Departmental Bulletin Paper Perception and attitude of medical doctors in Dhaka, Bangladesh, with regard to Ayurvedic medicine

Yoshida, Yoshitoku  ,  Md., Abdul Alim  ,  Zakia, Alam  ,  Mohammad, Asaduzzaman  ,  Yoshida, Yasuko  ,  Manikdrs, Shahabuddin

79 ( 1 )  , pp.55 - 64 , 2017-02 , Nagoya University Graduate School of Medicine, School of Medicine
The World Health Organization (WHO) Traditional Medicine Strategy (2014–2023) aimed to help member states promote the safe and effective use of traditional medicine. While economic conditions have markedly improved in Bangladesh, the country is experiencing significant public health problems. Because of limited medical resources, there is a strong incentive to enhance complementary and alternative medicine usage in Bangladesh. Therefore, this study aimed to confirm the perceptions and attitudes of medical doctors (MDs) in Dhaka, Bangladesh, with regard to Ayurvedic medicine (AM). A total number of 159 MDs in Dhaka were interviewed by face-to-face between February and June 2015. The study revealed that 62.0% of MDs had treated patients with AM and 55.3% believed that AM should be regarded as its own specialty, whereas 39.7% of MDs believed that AM should be part of the conventional medical curriculum and 32.7% thought that AM did not seem scientific. In terms of gender, 45.3% of male MDs agreed or strongly agreed that AM only had a placebo effect. On the other hand, 65.8% of female MDs disagreed or strongly disagreed it.
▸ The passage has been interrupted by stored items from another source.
(* ===== verification/PathsSpec.v ===== *)
(** * Anchors contain the saves

    The anchor of a resolved game is the deepest directory all its patterns
    share, and what the patterns match lies below it. *)

From S2P Require Import Prelude CoreTypes Snapshot SnapshotSpec Archive ArchiveSpec Manifest LocalState Backup TreeSpec ExeIndex Steam Paths.

(** ** Common prefixes *)

Lemma shared_l a b : shared a b `prefix_of` a.
Proof.
  revert b. induction a as [|x a IH]; intros [|y b]; simpl; try apply prefix_nil.
  case_decide; [subst; by apply prefix_cons|apply prefix_nil].
Qed.

Lemma shared_r a b : shared a b `prefix_of` b.
Proof.
  revert b. induction a as [|x a IH]; intros [|y b]; simpl; try apply prefix_nil.
  case_decide; [subst; by apply prefix_cons|apply prefix_nil].
Qed.

Lemma shared_greatest l a b : l `prefix_of` a → l `prefix_of` b → l `prefix_of` shared a b.
Proof.
  revert a b. induction l as [|x l IH]; intros a b [ka ->] [kb ->]; [apply prefix_nil|].
  simpl. rewrite decide_True by done. apply prefix_cons, IH; by eexists.
Qed.

Lemma common_ancestor_spec paths cs :
  common_ancestor paths = Some cs →
  (∀ p, p ∈ paths → cs `prefix_of` p) ∧ (∀ l, (∀ p, p ∈ paths → l `prefix_of` p) → l `prefix_of` cs).
Proof.
  destruct paths as [|first rest]; [done|]. intros [= <-].
  enough (Hgen : ∀ acc, foldl shared acc rest `prefix_of` acc ∧ (∀ p, p ∈ rest → foldl shared acc rest `prefix_of` p) ∧
    (∀ l, l `prefix_of` acc → (∀ p, p ∈ rest → l `prefix_of` p) → l `prefix_of` foldl shared acc rest)).
  { destruct (Hgen first) as (H1 & H2 & H3). split.
    - intros p [->|Hp]%elem_of_cons; [done|by apply H2].
    - intros l Hl. apply H3; [apply Hl, list_elem_of_here|]. intros p Hp. by apply Hl, list_elem_of_further. }
  clear first. induction rest as [|y rest IH]; intros acc; cbn [foldl].
  { split_and!; [done| |by intros]. intros p Hp. by apply elem_of_nil in Hp. }
  destruct (IH (shared acc y)) as (H1 & H2 & H3). split_and!.
  - etrans; [exact H1|apply shared_l].
  - intros p [->|Hp]%elem_of_cons; [|by apply H2]. etrans; [exact H1|apply shared_r].
  - intros l Hl Hp. apply H3; [|intros p Hin; by apply Hp, list_elem_of_further].
    apply shared_greatest; [done|]. apply Hp, list_elem_of_here.
Qed.

Lemma removelast_prefix {A} (l : list A) : removelast l `prefix_of` l.
Proof.
  destruct l as [|x l]; [done|]. exists [List.last (x :: l) x]. by apply app_removelast_last.
Qed.

Lemma fixed_prefix_prefix cs : fst (fixed_prefix cs) `prefix_of` cs.
Proof.
  induction cs as [|c cs IH]; simpl; [done|]. destruct (is_glob _); [apply prefix_nil|].
  destruct (fixed_prefix cs) as [acc hit]. by apply prefix_cons.
Qed.

Lemma parent_prefix cs : default cs (parent cs) `prefix_of` cs.
Proof. unfold parent. destruct (list.last cs) as [[| | |]|]; simpl; (done || apply removelast_prefix). Qed.

Lemma anchor_candidate_prefix pattern :
  anchor_candidate pattern `prefix_of` fst (fixed_prefix (components pattern)).
Proof.
  unfold anchor_candidate. destruct (fixed_prefix _) as [acc []]; simpl; [done|apply parent_prefix].
Qed.

(** ** Absolute patterns *)

Definition absolute (s : string) : Prop := ∃ r, s = String slash r.
Definition plain_pattern (s : string) : Prop := absolute s ∧ ParentDir ∉ components s.

(** The components below the root. *)
Definition body (s : string) : list Component := concat (map component (split_on slash s)).

Lemma components_absolute r : components (String slash r) = RootDir :: body r.
Proof.
  unfold components. cbn [split_on]. rewrite decide_True by done. cbv zeta. rewrite decide_True; [done|].
  split; [done|apply split_on_nonempty].
Qed.

Lemma body_names s c : c ∈ body s → c ≠ ParentDir → ∃ n, c = Normal n ∧ normal_name n.
Proof.
  intros Hc Hp. unfold body in Hc. apply elem_of_concat_map in Hc as (x & Hx & Hc).
  pose proof (split_on_no_char slash s) as Hs. rewrite list.Forall_forall in Hs.
  assert (Hn : ∃ n, c = Normal n).
  { unfold component in Hc. repeat case_decide; [by apply elem_of_nil in Hc| |];
      apply list_elem_of_singleton in Hc; [done|by eexists]. }
  destruct Hn as [n ->]. exists n. split; [done|]. by apply (component_names x); [apply Hs|].
Qed.

Lemma anchor_candidate_root pattern :
  absolute pattern → ∃ cs, anchor_candidate pattern = RootDir :: cs.
Proof.
  intros [r ->]. unfold anchor_candidate. rewrite components_absolute. cbn [fixed_prefix].
  change (is_glob (component_name RootDir)) with false. cbv iota.
  destruct (fixed_prefix (body r)) as [acc []]; [by eexists|].
  unfold parent. destruct acc as [|c acc]; [by exists []|].
  assert (Hl : ∃ x, list.last (RootDir :: c :: acc) = Some x ∧ (x = RootDir → default (RootDir :: c :: acc) None = RootDir :: c :: acc)).
  { destruct (list.last (RootDir :: c :: acc)) eqn:E; [by eexists|]. by apply last_None in E. }
  destruct Hl as (x & -> & _). destruct x; simpl; by eexists.
Qed.

(** What a match of a pattern is known to be: its path spells out the
    components of the pattern before the first glob one, and goes on with names
    of directory entries. *)
Class GlobLaws `{Glob} : Prop := {
  glob_below pat paths p :
    plain_pattern pat → glob_paths pat = Some paths → p ∈ paths →
    ∃ rest, p = map component_name (fst (fixed_prefix (components pat))) ++ rest ∧ Forall normal_name rest;
}.

Lemma below_prefix cs pat full rest :
  plain_pattern pat → RootDir :: cs `prefix_of` fst (fixed_prefix (components pat)) →
  full = map component_name (fst (fixed_prefix (components pat))) ++ rest → Forall normal_name rest →
  ∃ rest', full = map component_name (RootDir :: cs) ++ rest' ∧ Forall normal_name rest'.
Proof.
  intros [[r ->] Hnp] [k Hk] -> Hr. exists (map component_name k ++ rest). rewrite Hk, map_app, <- app_assoc.
  split; [done|]. apply list.Forall_app. split; [|done].
  assert (Hsub : ∀ c, c ∈ k → c ∈ body r).
  { intros c Hc. pose proof (fixed_prefix_prefix (components (String slash r))) as [x Hx].
    rewrite Hk, components_absolute in Hx. injection Hx as Hx. rewrite Hx. rewrite !elem_of_app. by left; right. }
  apply list.Forall_forall. intros n (c & -> & Hc)%list_elem_of_fmap.
  destruct (body_names r c (Hsub c Hc)) as (m & -> & Hm); [|exact Hm].
  intros ->. apply Hnp. rewrite components_absolute. by apply list_elem_of_further, Hsub.
Qed.

Lemma compute_anchor_root patterns roots :
  patterns ≠ [] → Forall absolute patterns →
  ∃ cs, compute_anchor patterns roots = map component_name (RootDir :: cs) ∧
    ∀ p, p ∈ patterns → RootDir :: cs `prefix_of` anchor_candidate p.
Proof.
  intros Hne Habs. unfold compute_anchor. destruct patterns as [|p0 ps]; [done|].
  destruct (common_ancestor (map anchor_candidate (p0 :: ps))) as [cs|] eqn:E; [|done].
  destruct (common_ancestor_spec _ _ E) as [Hpre Hgr]. rewrite list.Forall_forall in Habs.
  assert (Hroot : [RootDir] `prefix_of` cs).
  { apply Hgr. intros q (p & -> & Hp)%list_elem_of_fmap.
    destruct (anchor_candidate_root p) as [x ->]; [by apply Habs|]. by exists x. }
  destruct Hroot as [x ->]. exists x. split; [done|]. intros p Hp. by apply Hpre, list_elem_of_fmap_2.
Qed.

Lemma anchored_save_dir `{GlobLaws} root patterns cs es :
  Forall plain_pattern patterns →
  (∀ p, p ∈ patterns → RootDir :: cs `prefix_of` fst (fixed_prefix (components p))) →
  node_at (map component_name (RootDir :: cs)) root = Some (DirN es) → tidy (DirN es) →
  save_dir root (map component_name (RootDir :: cs)) patterns.
Proof.
  intros Hplain Hpre Hd Ht. split; [by exists es|]. intros pat paths p Hpat Hg Hp.
  rewrite list.Forall_forall in Hplain. destruct (glob_below pat paths p (Hplain pat Hpat) Hg Hp) as (rest & Hfull & Hr).
  by apply (below_prefix cs pat p rest); [apply Hplain|apply Hpre| |].
Qed.

(** ** Resolving a game's templates *)

Lemma elem_of_push_unique v s x : x ∈ push_unique v s ↔ x ∈ v ∨ x = s.
Proof.
  unfold push_unique. case_bool_decide; [naive_solver|]. by rewrite elem_of_app, list_elem_of_singleton.
Qed.

Lemma push_unique_NoDup v s : NoDup v → NoDup (push_unique v s).
Proof.
  unfold push_unique. case_bool_decide as Hs; intros Hv; [done|].
  apply list.NoDup_app. split_and!; [done| |apply NoDup_singleton]. by intros x Hx ->%list_elem_of_singleton.
Qed.

Lemma push_resolved_all rs v :
  NoDup v → NoDup (foldl push_resolved v rs) ∧
  ∀ x, x ∈ foldl push_resolved v rs ↔ x ∈ v ∨ Some x ∈ rs.
Proof.
  revert v. induction rs as [|r rs IH]; intros v Hv; cbn [foldl].
  { split; [done|]. intros x. rewrite elem_of_nil. naive_solver. }
  destruct (IH (push_resolved v r)) as [Hnd Hin]; [destruct r; [by apply push_unique_NoDup|done]|].
  split; [done|]. intros x. rewrite Hin, elem_of_cons. destruct r as [p|]; simpl.
  - rewrite elem_of_push_unique. naive_solver.
  - naive_solver.
Qed.

Section Templates.
Context `{PF : Platform}.

Lemma push_templates disk ctx base proton tpls v :
  NoDup v →
  let out := foldl (λ patterns tpl, foldl push_resolved patterns (template_patterns disk ctx base proton tpl)) v tpls in
  NoDup out ∧ ∀ x, x ∈ out ↔ x ∈ v ∨ ∃ tpl, tpl ∈ tpls ∧ Some x ∈ template_patterns disk ctx base proton tpl.
Proof.
  cbv zeta. revert v. induction tpls as [|t tpls IH]; intros v Hv; cbn [foldl].
  { split; [done|]. intros x. split; [by left|]. intros [?|(? & ?%elem_of_nil & _)]; done. }
  destruct (push_resolved_all (template_patterns disk ctx base proton t) v Hv) as [Hnd Hin].
  destruct (IH _ Hnd) as [Hnd' Hin']. split; [done|]. intros x. rewrite Hin', Hin.
  setoid_rewrite elem_of_cons. naive_solver.
Qed.

Lemma elem_of_template_patterns disk ctx base proton tpl x :
  Some x ∈ template_patterns disk ctx base proton tpl ↔
    (∃ c, c ∈ expand_steam_placeholders disk tpl (steam_libs ctx) ∧ resolve_template c (ctx_roots ctx) base = Some x) ∨
    (∃ pr, pr ∈ proton ∧ resolve_template tpl pr base = Some x).
Proof.
  unfold template_patterns. rewrite elem_of_app, !list_elem_of_fmap. naive_solver.
Qed.
End Templates.

(** ** Hand-registered games *)

Lemma split_on_slash a b : split_on slash (a +:+ String slash b) = split_on slash a ++ split_on slash b.
Proof.
  induction a as [|x a IH].
  - rewrite append_nil_l. cbn [split_on]. by rewrite decide_True.
  - rewrite append_cons. cbn [split_on]. case_decide; [by rewrite IH|]. rewrite IH.
    destruct (split_on slash a) as [|h t] eqn:E; [by apply split_on_nonempty in E|done].
Qed.

Lemma body_app a b : body (a +:+ String slash b) = body a ++ body b.
Proof. unfold body. by rewrite split_on_slash, map_app, concat_app. Qed.

Lemma is_glob_split s x : is_glob s = false → x ∈ split_on slash s → is_glob x = false.
Proof.
  unfold is_glob. revert x. induction s as [|c s IH]; intros x Hs Hx; simpl in *.
  { apply list_elem_of_singleton in Hx as ->. done. }
  apply orb_false_iff in Hs as [Hc Hs]. case_decide.
  { apply elem_of_cons in Hx as [->|Hx]; [done|by apply IH]. }
  destruct (split_on slash s) as [|h t] eqn:E; [by apply split_on_nonempty in E|].
  apply elem_of_cons in Hx as [->|Hx]; [|apply IH; [done|by apply list_elem_of_further]].
  simpl. rewrite Hc. apply IH; [done|apply list_elem_of_here].
Qed.

Lemma fixed_prefix_app cs ds :
  Forall (λ c, is_glob (component_name c) = false) cs →
  fst (fixed_prefix (cs ++ ds)) = cs ++ fst (fixed_prefix ds).
Proof.
  induction 1 as [|c cs Hc _ IH]; [done|]. simpl. rewrite Hc.
  destruct (fixed_prefix (cs ++ ds)) as [acc hit]. simpl in *. by rewrite IH.
Qed.

Lemma body_not_glob s : is_glob s = false → Forall (λ c, is_glob (component_name c) = false) (body s).
Proof.
  intros Hs. apply list.Forall_forall. intros c Hc. unfold body in Hc.
  apply elem_of_concat_map in Hc as (x & Hx & Hc). pose proof (is_glob_split s x Hs Hx) as Hg.
  unfold component in Hc. repeat case_decide; [by apply elem_of_nil in Hc| |];
    apply list_elem_of_singleton in Hc as ->; done.
Qed.

(** The patterns of a custom game start with its save root. *)
Lemma custom_prefix r g :
  is_glob r = false →
  RootDir :: body r `prefix_of` fst (fixed_prefix (components (String slash r +:+ "/" +:+ g))).
Proof.
  intros Hr. rewrite append_cons, components_absolute.
  change ("/" +:+ g) with (String slash g). rewrite body_app.
  change (RootDir :: body r ++ body g) with ((RootDir :: body r) ++ body g).
  rewrite fixed_prefix_app; [by eexists|]. constructor; [done|]. by apply body_not_glob.
Qed.

Lemma custom_plain r g :
  ParentDir ∉ body r → ParentDir ∉ body g → plain_pattern (String slash r +:+ "/" +:+ g).
Proof.
  intros Hr Hg. split; [rewrite append_cons; by eexists|].
  rewrite append_cons, components_absolute. change ("/" +:+ g) with (String slash g).
  rewrite body_app. intros [?|[?|?]%elem_of_app]%elem_of_cons; done.
Qed.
In terms of age, 77.0% of MDs aged 36 or elder (elder MDs) believed they were more likely to recommend AM use and 80.3% of elder MDs believed that the government should encourage more initiatives to promote AM. To enhance AM use, scientifically robust information on the efficacy, safety and scientific basis of AM should be more effectively conveyed to male MDs.